11. La position de la SRC, qu’appuie l’examen de l’ombudsman de la SRC, est que le récit du canular constituait une nouvelle en soi et une affaire d’intérêt public, et que son contenu avait perdu son caractère confidentiel dès lors que la conversation enregistrée était passée dans le domaine public. Alors qu’il est clair que couvrir une nouvelle pour satisfaire la curiosité du public peut avoir pour effet d’augmenter le nombre des auditeurs et les cotes d’écoute, le Conseil n’est pas convaincu que la couverture dont il est ici question s’avérait nécessaire et dans l’intérêt public. Le Conseil rappelle aux radiodiffuseurs, et particulièrement aux radiodiffuseurs publics, leur devoir d’assurer que la programmation qu’ils diffusent soit de haute qualité. L’intérêt public ne doit pas être aveuglément associé à ce qui pourrait intéresser le public. Néanmoins, le Conseil accepte que le titulaire ait pesé le pour et le contre en évaluant les dangers d’envahir la vie privée par rapport aux avantages de diffuser l’extrait. Le Conseil note que le canular captivait largement l’intérêt du public, que l’histoire était rapportée à plusieurs endroits à travers le monde, et que la conversation enregistrée était disponible en ligne.
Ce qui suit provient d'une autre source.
Lemma phase_crash w r : writer_ok w → after_crash path (disk w) r → r = read_file path d0 ∨ r = Some payload.
Proof using Hsettled.
  intros [Ho Hp] Hr. unfold phase_ok in Hp.
  destruct (phase w); try (by eapply crash_replaced); left; eapply crash_only_old; try done;
    try (rewrite Hp; exact Ho); try apply Hp; unfold only_old; rewrite Hp; apply only_old_start.
Qed.
End Invariant.

Lemma returned_content d0 w :
  settled d0 → write_reaches d0 w → phase w = at_returned →
  read_file path (disk w) = Some payload ∧ names (disk w) = <[path := fd w]> (names d0).
Proof.
  intros Hset Hr E. pose proof (reached_ok d0 Hset w Hr) as [_ Hp]. unfold phase_ok in Hp. rewrite E in Hp.
  destruct Hp as (_ & _ & Hn & Hd & _). unfold file_done in Hd. split; [|done].
  unfold read_file. rewrite Hn, lookup_insert_eq. cbn. by rewrite Hd.
Qed.


(** Once the directory is synced only the new file is left. *)
Lemma cursor_write_durable d0 w r :
  settled d0 → write_reaches d0 w → phase w = at_returned → past (disk w) = [] → after_crash path (disk w) r → r = Some payload.
Proof.
  intros Hset Hr E Hp (ns & Hns & Hr'). pose proof (reached_ok d0 Hset w Hr) as [_ Hok]. unfold phase_ok in Hok. rewrite E in Hok.
  destruct Hok as (_ & _ & Hn & Hd & _). rewrite Hp in Hns. apply list_elem_of_singleton in Hns as ->. rewrite Hn, lookup_insert_eq in Hr'.
  cbn in Hr'. unfold file_done in Hd. by rewrite Hd in Hr'.
Qed.
End Write.

(** ** Reading, and the mutex of a path *)

Section Read.
Context `{JsonLibrary} (parse_what : string → string).

(** [opens]: whether the file that is there can be opened. *)
Definition read_cursor_file (path : string) (opens : bool) (d : Disk) : res json :=
  match read_file path d with
  | None => Ok (JObject [])
  | Some bytes =>
      require opens (runtime_error ("failed to open cursor file: " +:+ path));;
      match bytes with
      | [] => Ok (JObject [])
      | _ => match json_parse (str bytes) with Some j => Ok j | None => Throw (runtime_error (parse_what (str bytes))) end
      end
  end.
End Read.

(** [registry] holds weak pointers: [alive] says which mutexes somebody still has,
    [fresh] names a new one. *)
Definition cursor_path_mutex (alive : nat → bool) (fresh : nat) (path : string) (registry : gmap string nat) : gmap string nat * nat :=
  match registry !! path with
  | Some m => if alive m then (registry, m) else (<[path := fresh]> registry, fresh)
  | None => (<[path := fresh]> registry, fresh)
  end.

(** While somebody has the mutex of a path every request for that path gets it. *)
Lemma path_mutex_shared alive fresh path other registry fresh' :
  let '(registry, m) := cursor_path_mutex alive fresh path registry in
  alive m = true →
  (cursor_path_mutex alive fresh' path registry).2 = m ∧
  (cursor_path_mutex alive fresh' path (cursor_path_mutex alive fresh' other registry).1).2 = m.
Proof.
  assert (Hget : ∀ r m, r !! path = Some m → alive m = true → cursor_path_mutex alive fresh' path r = (r, m))
    by (intros r m E Ha; unfold cursor_path_mutex; by rewrite E, Ha).
  assert (Hkeep : ∀ r m, r !! path = Some m → alive m = true → (cursor_path_mutex alive fresh' other r).1 !! path = Some m).
  { intros r m E Ha. destruct (decide (other = path)) as [->|Hne]; [by rewrite (Hget r m E Ha)|].
    unfold cursor_path_mutex. destruct (r !! other) as [o|]; [destruct (alive o)|]; cbn; [done|by rewrite lookup_insert_ne..]. }
  destruct (cursor_path_mutex alive fresh path registry) as [r m] eqn:Er. intros Ha.
  assert (E : r !! path = Some m).
  { unfold cursor_path_mutex in Er. destruct (registry !! path) as [o|] eqn:Eo; [destruct (alive o)|];
      injection Er as <- <-; [done|apply lookup_insert_eq..]. }
  split; [by rewrite (Hget r m E Ha)|]. by rewrite (Hget _ m (Hkeep r m E Ha) Ha).
Qed.

(** ** Witness *)

Definition old_disk : Disk := MkDisk {[1 := MkInode (chars "{}") true]} {["cursor.json" := 1]} [].
Definition short_writes : list write_event :=
  [made_parents true; made_temporary (Some ("aZ3k9Q", 2)); wrote 3; write_interrupted; wrote 4; synced true; closed true; renamed true;
   opened_directory true; synced_directory true].

Lemma write_run_reaches path payload es w w' : write_run path payload w es = Some w' → rtc (write_moves path payload) w w'.
Proof.
  revert w. induction es as [|e es IH]; intros w; cbn; [intros [= ->]; constructor|].
  destruct (write_step path payload w e) as [w1|] eqn:E; [|done]. intros Hr. eapply rtc_l; [by exists e|by apply IH].
Qed.

Lemma old_disk_settled : settled "cursor.json" old_disk.
Proof. split; [done|]. intros i E. vm_compute in E. injection E as <-. by exists (chars "{}"). Qed.

Definition written_disk : Writer := default (start old_disk) (write_run "cursor.json" (chars "[4,5,6]") (start old_disk) short_writes).


(** Had the file not been synced before it took the old one's place, the power
    could fail with neither content. *)
Example unsynced_rename_loses_both :
  let w := default (start old_disk) (write_run "cursor.json" (chars "[4,5,6]") (start old_disk) (take 5 short_writes)) in
  after_crash "cursor.json" (rename_file (temporary w) "cursor.json" (disk w)) (Some []).
Proof. eexists. split; [left|]. vm_compute. eauto. Qed.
12. Comme le Conseil l’a déclaré dans des décisions antérieures[2], en vertu des garanties de la liberté d’expression, le Conseil n’interfère pas dans le jugement éditorial des radiodiffuseurs sauf lorsque ce jugement entraîne une infraction flagrante aux exigences réglementaires ou autrement contrevient à l’objectif de haute qualité de la Loi. Compte tenu du contexte dans lequel s’est effectuée la diffusion de l’extrait, en particulier du fait que le canular était déjà facilement accessible au public, le Conseil est disposé à convenir que la décision éditoriale de la SRC de diffuser l’extrait en question n’était pas déraisonnable. Par conséquent, le Conseil conclut que la diffusion de l’extrait sonore n’était pas incompatible avec l’objectif de haute qualité énoncé dans la Loi et qu’aucune sanction réglementaire n’est justifiée.

Secrétaire général

Notes de bas de page

[2] Voir, par exemple, la décision CRTC 90-772, 20 août 1990.